カラスの伝言


ネジはいつものように身支度を整える。
聖職者の服は、一晩で乾いて、いつものようになっている。
ケープもまとい、帽子もかぶる。
黒い聖職者の服は、
ネジの赤い前髪を余計目立たせる気がする。
目立ってもかまわない。
ネジは今はそう思う。
仕方がないことなのだ。
ネジは人を弔う。殺す。
いつでも逃げられるように、死神は目立っていたほうがいい。
ネジはそんなことを思う。

宿を引き払い、少ない荷物を積む。
車に乗り込む。
いつものように自然に、ネジは運転席に座る。
「意外だな」
乗り込みながらサイカは言う。
「いざって時に、サイカが動けたほうが間違いないよ」
「そうか」
ネジはキーを回す。
古いエンジンがかかる。
雨はいつものように降っている。
しとしとぱらぱらと降っている。

車はゲートを目指す。
サイカがスキャン用紙を取り出し、
中流階級へと入る。
「それで、カラスロボットを探せばいいのかな」
「カラスと呼べば来る」
「そうか、そういえばそうだったね」
「適当なところで止めてくれ、俺が呼ぶ」
「わかった」
ネジは大通りの路肩に車を止める。
傘もなく、サイカは車を降りる。
サイカは声を張り上げて、呼ぶ。
「カラス!」
しばらくの間。
やがて、雑音が聞こえる。
ぶぅんぶぅんと。
上から。

カラスロボットが降りてくる。
ぎちぎちぶぅんぶぅん。
真っ黒の箱を組み合わせたような、人型。
ネジは車の中からそれを見ている。
見当外れに、タオルでも持ってくればよかったなと思う。
サイカは雨に濡れている。
カラスロボットも雨に濡れている。
サイカは、カラスロボットに右手をかけた。
ぷすんぷすんぷすん!
反応が出て、ネジは何事かと思った。
やがてカラスロボットは収まると、
何かを胸の辺りにピカピカさせた。
(映像というやつだろうか?)
ネジは一人でそう思う。
サイカはうなずき、カラスロボットは空に帰っていった。

サイカが車に戻ってくる。
ずぶぬれというほどではないが、
しっとりと雨に濡れている。
「何かわかった?」
ネジはたずねる。
「トリカゴは一足先に上流階級へと潜入を試みるらしい」
「潜入?」
「トリカゴは研究者階級だ。
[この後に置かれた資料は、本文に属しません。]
(* ===== verification/Json.v ===== *)
(** * JSON helpers (src/src/json.c, src/src/json.h)

    UTF-8 validation, string escaping, the growing builder, and the two lookups
    the admin endpoints use on request bodies. A C string is the list of its
    bytes without the terminating NUL. The substitution counter of [json_escape]
    is the last component of its result. *)

From S2P Require Import Prelude.

(** The bytes of [utf8_replacement], U+FFFD. *)
Definition utf8_replacement : bytes := [239; 191; 189].

(** ** UTF-8 *)

(** The loop of [utf8_seq] over the [n - 1] continuation bytes; [None] when one
    is not a continuation byte. *)
Fixpoint utf8_cont (p : bytes) (n : nat) (cp : Z) {struct n} : option Z :=
  match n with
  | O => Some cp
  | S n' =>
      match p with
      | c :: p' =>
          if negb (Z.land c 192 =? 128) then None
          else utf8_cont p' n' (Z.lor (Z.shiftl cp 6) (Z.land c 63))
      | [] => None
      end
  end.

(** [utf8_seq p avail] with [avail = length p]. *)
Definition utf8_seq (p : bytes) : nat :=
  match p with
  | [] => 0
  | c0 :: p' =>
      if c0 <? 128 then 1
      else
        let lead :=
          if (194 <=? c0) && (c0 <=? 223) then Some (2%nat, Z.land c0 31)
          else if (224 <=? c0) && (c0 <=? 239) then Some (3%nat, Z.land c0 15)
          else if (240 <=? c0) && (c0 <=? 244) then Some (4%nat, Z.land c0 7)
          else None in
        match lead with
        | None => 0
        | Some (n, cp) =>
            if (length p <? n)%nat then 0
            else match utf8_cont p' (n - 1) cp with
                 | None => 0
                 | Some cp =>
                     if (n =? 3)%nat && ((cp <? 2048) || ((55296 <=? cp) && (cp <=? 57343))) then 0
                     else if (n =? 4)%nat && ((cp <? 65536) || (cp >? 1114111)) then 0
                     else n
                 end
        end
  end.
(** [cfg->domains] and [cfg->aliases] (alias, destinations); a NULL alias is
    [None]. *)
Fixpoint seed_domains (s : Store) (ds : list bytes) : Store * Z :=
  match ds with
  | [] => (s, VISAGE_OK)
  | d :: ds' =>
      if is_nil d then seed_domains s ds'
      else
        let '(s, d_id) := intern s d in
        if d_id =? 0 then (s, VISAGE_ENOMEM)
        else
          let '(s, rc) := add_fact s RDomain [d_id] in
          if rc <? 0 then (s, VISAGE_ESTORE) else seed_domains s ds'
  end.

Fixpoint seed_dests (s : Store) (alias : bytes) (dests : list bytes) : Store * Z :=
  match dests with
  | [] => (s, VISAGE_OK)
  | d :: dests' =>
      let '(s, rc) := alias_add_impl s alias d in
      if rc =? VISAGE_OK then seed_dests s alias dests' else (s, rc)
  end.

Fixpoint seed_alias_list (s : Store) (als : list (option bytes * list bytes)) : Store * Z :=
  match als with
  | [] => (s, VISAGE_OK)
  | (None, _) :: als' => seed_alias_list s als'
  | (Some a, dests) :: als' =>
      let '(s, rc) := seed_dests s a dests in
      if rc =? VISAGE_OK then seed_alias_list s als' else (s, rc)
  end.

Definition store_seed_aliases (s : Store) (domains : list bytes)
    (aliases : list (option bytes * list bytes)) : Store * Z :=
  let '(s, rc) := seed_domains s domains in
  if rc =? VISAGE_OK then seed_alias_list s aliases else (s, rc).

(** [store_resolve]: the return code and the destinations. *)
Definition store_resolve (s : Store) (alias : bytes) : Store * Z * list bytes :=
  match split_addr alias with
  | None => (s, VISAGE_EPARAM, [])
  | Some (local, domain) =>
      let '(s, d_id) := intern s domain in
      let '(s, l_id) := intern s local in
      if (d_id =? 0) || (l_id =? 0) then (s, VISAGE_ENOMEM, [])
      else
        let '(n, _) := dl_prefix (db s) RAlias [d_id; l_id] count_cb 0 in
        if n <? 0 then (s, VISAGE_ESTORE, [])
        else if n =? 0 then (s, VISAGE_OK, [])
        else
          let '(n2, dc) := dl_prefix (db s) RAlias [d_id; l_id] (dest_collect_cb (db s))
                             {| dc_arr := []; dc_cap := Z.to_nat n; dc_err := false |} in
          if (n2 <? 0) || dc_err dc
          then (s, if dc_err dc then VISAGE_ENOMEM else VISAGE_ESTORE, [])
          else (s, VISAGE_OK, dc_arr dc)
  end.

Definition store_alias_count (s : Store) : Z := (dl_prefix (db s) RAlias [] count_cb 0).1.

(** The pairs collected so far and the error flag. *)
Definition alias_list_cb (d : dl_db) (c : list (bytes * bytes) * bool) (cols : row)
  : (list (bytes * bytes) * bool) * bool :=
  match dl_intern_str_of d (col cols 0), dl_intern_str_of d (col cols 1),
        dl_intern_str_of d (col cols 2) with
  | Some dom, Some loc, Some dst => ((c.1 ++ [(loc ++ "@"%chr :: dom, dst)], c.2), false)
  | _, _, _ => ((c.1, true), true)
  end.

Definition store_alias_list_all (s : Store) : Z * list (bytes * bytes) :=
  let '(rows, (l, err)) := dl_prefix (db s) RAlias [] (alias_list_cb (db s)) ([], false) in
  if (rows <? 0) || err then (if err then VISAGE_ENOMEM else VISAGE_ESTORE, [])
  else (VISAGE_OK, l).

(** ** The reverse-alias reply map *)

Definition store_revmap_add_at (s : Store) (token sender alias_addr : bytes) (created_ts : Z)
  : Store * Z :=
  if is_nil token || is_nil sender || is_nil alias_addr then (s, VISAGE_EPARAM)
  else
    let '(s, t) := intern s token in
    let '(s, sn) := intern s sender in
    let '(s, a) := intern s alias_addr in
    if (t =? 0) || (sn =? 0) || (a =? 0) then (s, VISAGE_ENOMEM)
    else
      let '(s, rc) := add_fact s RRevmap [t; sn; a; created_ts] in
      if rc <? 0 then (s, VISAGE_ESTORE) else (s, VISAGE_OK).

Definition store_revmap_add (s : Store) (now : Z) (token sender alias_addr : bytes) : Store * Z :=
  store_revmap_add_at s token sender alias_addr (u32 now).

Definition store_revmap_load_bulk (s : Store) (csv_path : bytes) : Store * Z :=
  if is_nil csv_path then (s, VISAGE_EPARAM)
  else let '(d, rc) := dl_load_facts (db s) RRevmap csv_path in
       if rc <? 0 then (with_db s d, VISAGE_ESTORE) else (with_db s d, VISAGE_OK).

(** [(now - created_ts) >= REVMAP_TTL_SEC] on u32. *)
Definition revmap_expired (now created_ts : Z) : bool := REVMAP_TTL_SEC <=? u32 (now - created_ts).

Definition store_revmap_expire (s : Store) (now : Z) : Store * Z :=
  let '(n, rows) := dl_prefix (db s) RRevmap [] revmap_expire_cb [] in
  if n <? 0 then (s, VISAGE_ESTORE)
  else
    (foldl (fun s x => if revmap_expired now (col x 3) then (delete_fact s RRevmap x).1 else s) s rows,
     VISAGE_OK).

(** [store_revmap_resolve]: the code and the pair (sender, alias_addr), both
    NULL when [None]. *)
Definition store_revmap_resolve (s : Store) (time_now : Z) (token : bytes)
  : Store * Z * option (bytes * bytes) :=
  if is_nil token then (s, VISAGE_OK, None)
  else
    let '(s, tok_id) := intern s token in
    if tok_id =? 0 then (s, VISAGE_ENOMEM, None)
    else
      let '(n, rc) := dl_prefix (db s) RRevmap [tok_id] revmap_cb
                        {| rc_sender := 0; rc_alias_addr := 0; rc_created_ts := 0; rc_found := false |} in
      if n <? 0 then (s, VISAGE_ESTORE, None)
      else if n =? 0 then (s, VISAGE_OK, None)
      else
        let now := u32 time_now in
        if revmap_expired now (rc_created_ts rc) then (s, VISAGE_OK, None)
        else match dl_intern_str_of (db s) (rc_sender rc), dl_intern_str_of (db s) (rc_alias_addr rc) with
             | Some sn, Some al => (s, VISAGE_OK, Some (sn, al))
             | _, _ => (s, VISAGE_ESTORE, None)
             end.

(** ** Message ids and the log *)

Definition store_next_msgid (s : Store) : Store * Z :=
  let '(s, key) := intern s META_KEY_NEXT_MSGID in
  if key =? 0 then (s, 0)
  else
    let '(n, vals) := dl_prefix (db s) RMeta [key] meta_read_cb [] in
    if n <? 0 then (s, 0)
    else
      let cur := foldl (fun cur v => if v >? cur then v else cur) 0 vals in
      let next := u32 (cur + 1) in
      if next =? 0 then (s, 0)
      else
        let '(s, rc) := add_fact s RMeta [key; next] in
        if rc <? 0 then (s, 0)
        else (delete_rows s RMeta (map (fun v => [key; v]) vals), next).

Definition store_log_add (s : Store) (msgid ts dir : Z) (local remote status : bytes) : Store * Z :=
  if is_nil remote || is_nil status then (s, VISAGE_EPARAM)
  else
    let '(s, l) := intern s local in
    let '(s, r) := intern s remote in
    let '(s, st) := intern s status in
    if (l =? 0) || (r =? 0) || (st =? 0) then (s, VISAGE_ENOMEM)
    else
      let '(s, rc) := add_fact s RLog [msgid; ts; dir; l; r; st] in
      if rc <? 0 then (s, VISAGE_ESTORE) else (s, VISAGE_OK).

(** [age >= 0 && (uint32_t)age >= LOG_RETENTION_SEC] with a signed age. *)
Definition log_expired (now ts : Z) : bool :=
  (0 <=? now - ts) && (LOG_RETENTION_SEC <=? u32 (now - ts)).

Definition store_log_expire (s : Store) (now : Z) : Store * Z :=
  let '(n, rows) := dl_prefix (db s) RLog [] log_expire_cb [] in
  if n <? 0 then (s, VISAGE_ESTORE)
  else
    (foldl (fun s x => if log_expired now (col x 1) then (delete_fact s RLog x).1 else s) s rows,
     VISAGE_OK).

Definition store_log_count (s : Store) : Z := (dl_prefix (db s) RLog [] count_cb 0).1.

(** [log_collect_cb] and [log_skip_cb]: rows left to skip, rows collected, room,
    error flag. *)
Record LogCollectCtx := { lc_skip : nat; lc_rows : list row; lc_cap : nat; lc_err : bool }.

Definition log_skip_cb (c : LogCollectCtx) (cols : row) : LogCollectCtx * bool :=
  match lc_skip c with
  | S k => ({| lc_skip := k; lc_rows := lc_rows c; lc_cap := lc_cap c; lc_err := lc_err c |}, false)
  | O =>
      if (lc_cap c <=? length (lc_rows c))%nat
      then ({| lc_skip := O; lc_rows := lc_rows c; lc_cap := lc_cap c; lc_err := true |}, true)
      else ({| lc_skip := O; lc_rows := lc_rows c ++ [cols]; lc_cap := lc_cap c; lc_err := lc_err c |}, false)
  end.

Record StoreLogEntry := {
  le_msgid : Z; le_ts : Z; le_dir : Z; le_local : bytes; le_remote : bytes; le_status : bytes }.

Definition log_entry (d : dl_db) (x : row) : StoreLogEntry := {|
  le_msgid := col x 0; le_ts := col x 1; le_dir := col x 2;
  le_local := default [] (dl_intern_str_of d (col x 3));
  le_remote := default [] (dl_intern_str_of d (col x 4));
  le_status := default [] (dl_intern_str_of d (col x 5)) |}.

Definition store_log_recent (s : Store) (max : nat) : Z * list StoreLogEntry :=
  let total := store_log_count s in
  if total <? 0 then (VISAGE_ESTORE, [])
  else
    let total := Z.to_nat total in
    let want := if (total <=? max)%nat then total else max in
    if (want =? 0)%nat then (VISAGE_OK, [])
    else
      let '(n, c) := dl_prefix (db s) RLog [] log_skip_cb
                       {| lc_skip := total - want; lc_rows := []; lc_cap := want; lc_err := false |} in
      if (n <? 0) || lc_err c || negb (length (lc_rows c) =? want)%nat then (VISAGE_ESTORE, [])
      else (VISAGE_OK, map (log_entry (db s)) (lc_rows c)).

(** ** The durable delivery queue *)

Definition store_queue_add (s : Store) (msgid k : Z) (from to : bytes) : Store * Z :=
  if is_nil to then (s, VISAGE_EPARAM)
  else
    let '(s, f) := intern s from in
    let '(s, t) := intern s to in
    let '(s, q) := intern s QUEUE_STATUS_QUEUED in
    if (f =? 0) || (t =? 0) || (q =? 0) then (s, VISAGE_ENOMEM)
    else
      let '(s, rc) := add_fact s RQueue [msgid; k; f; t; 0; 0; q] in
      if rc <? 0 then (s, VISAGE_ESTORE)
      else (MkStore (db s) 0 false, VISAGE_OK).

(** Index of the first row equal to [next]. *)
Fixpoint find_row (next : row) (rows : list row) : option nat :=
  match rows with
  | [] => None
  | x :: rows' => if row_eqb next x then Some 0%nat else S <$> find_row next rows'
  end.

(** The rows to delete when row [match] already is the wanted one. *)
Fixpoint remove_nth (i : nat) (rows : list row) : list row :=
  match rows, i with
  | [], _ => []
  | _ :: rows', O => rows'
  | x :: rows', S i' => x :: remove_nth i' rows'
  end.

Definition store_queue_set_status (s : Store) (msgid k : Z) (status : bytes) (attempts next_ts : Z)
  : Store * Z :=
  if is_nil status then (s, VISAGE_EPARAM)
  else
    let s := MkStore (db s) (next_due s) true in
    let '(s, st) := intern s status in
    if st =? 0 then (s, VISAGE_ENOMEM)
    else
      let '(n, rows) := dl_prefix (db s) RQueue [msgid; k] queue_read_cb [] in
      if n <? 0 then (s, VISAGE_ESTORE)
      else match rows with
           | [] => (s, VISAGE_ESTORE)
           | x0 :: _ =>
               let next := [msgid; k; col x0 2; col x0 3; attempts; next_ts; st] in
               match find_row next rows with
               | Some i => (delete_rows s RQueue (remove_nth i rows), VISAGE_OK)
               | None =>
                   let '(s, rc) := add_fact s RQueue next in
                   if rc <? 0 then (s, VISAGE_ESTORE)
                   else (delete_rows s RQueue rows, VISAGE_OK)
               end
           end.

Definition store_queue_delete (s : Store) (msgid k : Z) : Store * Z :=
  let '(n, rows) := dl_prefix (db s) RQueue [msgid; k] queue_read_cb [] in
  if n <? 0 then (s, VISAGE_ESTORE)
  else (delete_rows s RQueue rows, VISAGE_OK).

(** [queue_due_cb] with the caller's callback [cb] and its context. *)
Definition queue_due_cb {U} (d : dl_db) (now queued_id : Z)
    (cb : Z -> Z -> bytes -> bytes -> Z -> U -> U * bool) (c : U * bool) (cols : row)
  : (U * bool) * bool :=
  if negb (col cols 6 =? queued_id) then (c, false)
  else if col cols 5 >? now then (c, false)
  else match dl_intern_str_of d (col cols 2), dl_intern_str_of d (col cols 3) with
       | Some from, Some to =>
           let '(u, stop) := cb (col cols 0) (col cols 1) from to (col cols 4) c.1 in
           ((u, c.2), stop)
       | _, _ => ((c.1, true), true)
       end.

Definition store_queue_due {U} (s : Store) (now : Z)
    (cb : Z -> Z -> bytes -> bytes -> Z -> U -> U * bool) (user : U) : Store * Z * U :=
  let '(s, queued_id) := intern s QUEUE_STATUS_QUEUED in
  if queued_id =? 0 then (s, VISAGE_ENOMEM, user)
  else
    let '(n, (u, err)) := dl_prefix (db s) RQueue [] (queue_due_cb (db s) now queued_id cb) (user, false) in
    (s, if (n <? 0) || err then VISAGE_ESTORE else VISAGE_OK, u).

Definition queue_count_cb (status_id : Z) (c : Z) (cols : row) : Z * bool :=
  (if col cols 6 =? status_id then c + 1 else c, false).

Definition store_queue_count_by_status (s : Store) (status : bytes) : Store * Z :=
  if is_nil status then (s, -1)
  else
    let '(s, id) := intern s status in
    if id =? 0 then (s, -1)
    else
      let '(n, c) := dl_prefix (db s) RQueue [] (queue_count_cb id) 0 in
      (s, if n <? 0 then -1 else c).

Definition delivering_collect_cb (delivering_id : Z) (c : list (Z * Z * Z)) (cols : row)
  : list (Z * Z * Z) * bool :=
  (if col cols 6 =? delivering_id then c ++ [(col cols 0, col cols 1, col cols 4)] else c, false).

Fixpoint reset_items (s : Store) (items : list (Z * Z * Z)) : Store * Z :=
  match items with
  | [] => (s, VISAGE_OK)
  | (msgid, k, attempts) :: items' =>
      let '(s, rc) := store_queue_set_status s msgid k QUEUE_STATUS_QUEUED attempts 0 in
      if rc =? VISAGE_OK then reset_items s items' else (s, rc)
  end.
それ以上にいくとなると、もぐりこみだ」
「どうするんだろう?」
「リュウのようにスキャンを偽造するか。ハリーのようにどこでも現れるか」
「トリカゴさんにはそんなイメージなかったけどな」
「あるいは…」
「あるいは?」
「プロジェクトのパーツを見つけて、鍵にしているのかもしれない」
「見つけられるものなの?」
「トリカゴも愚かではない。何か手を打っているはずだ」
ネジはなんとなくわかる。
トリカゴは計算している。
何といっても力学師だ。
力の流れを計算している。
ネジはそんな風に思う。

トビラが多分維持しているプロジェクト。
プロジェクトアリスは壊れている。
ネジはそんなことを思った。
パーツをそろえて、
彼女を解放するんだ。
夢見ている彼女を。

「何を考えている?」
サイカが声をかける。
「彼女を解放しなくちゃって」
「そうだな」
「うん」
ネジはうなずき、車を発進させる。

「記憶が戻ってきているらしいな」
「どうにも全部じゃないみたいだけど」
「上流階級の連中は見たか?」
「いや、それはまだだと思う」
「あまり愉快じゃない連中だ」
ネジは思い出そうとする。
上流階級ではリューズはずしが流行っていて、
薬を使って、腐らないようにしているとか。
やっぱり薬漬けなんだろうか。
「上流階級は、生体管理師が管理している」
ネジはそれをどこかで聞いたことがある。
夢の中だっただろうか。
だとしたらキュウだろうか。

生体管理師。
ネジは医者だと思っていたけれど、
医者というものはいないらしいなと思う。
古い言葉なんだろうか。
そして、管理をしているという人、管理をされているという人。
「ここから衛兵階級、研究者階級がある。その次が上流階級だ」
「上流階級ってそんなに大事な人たちなの?」
「さぁな」
いつものようにサイカははぐらかした。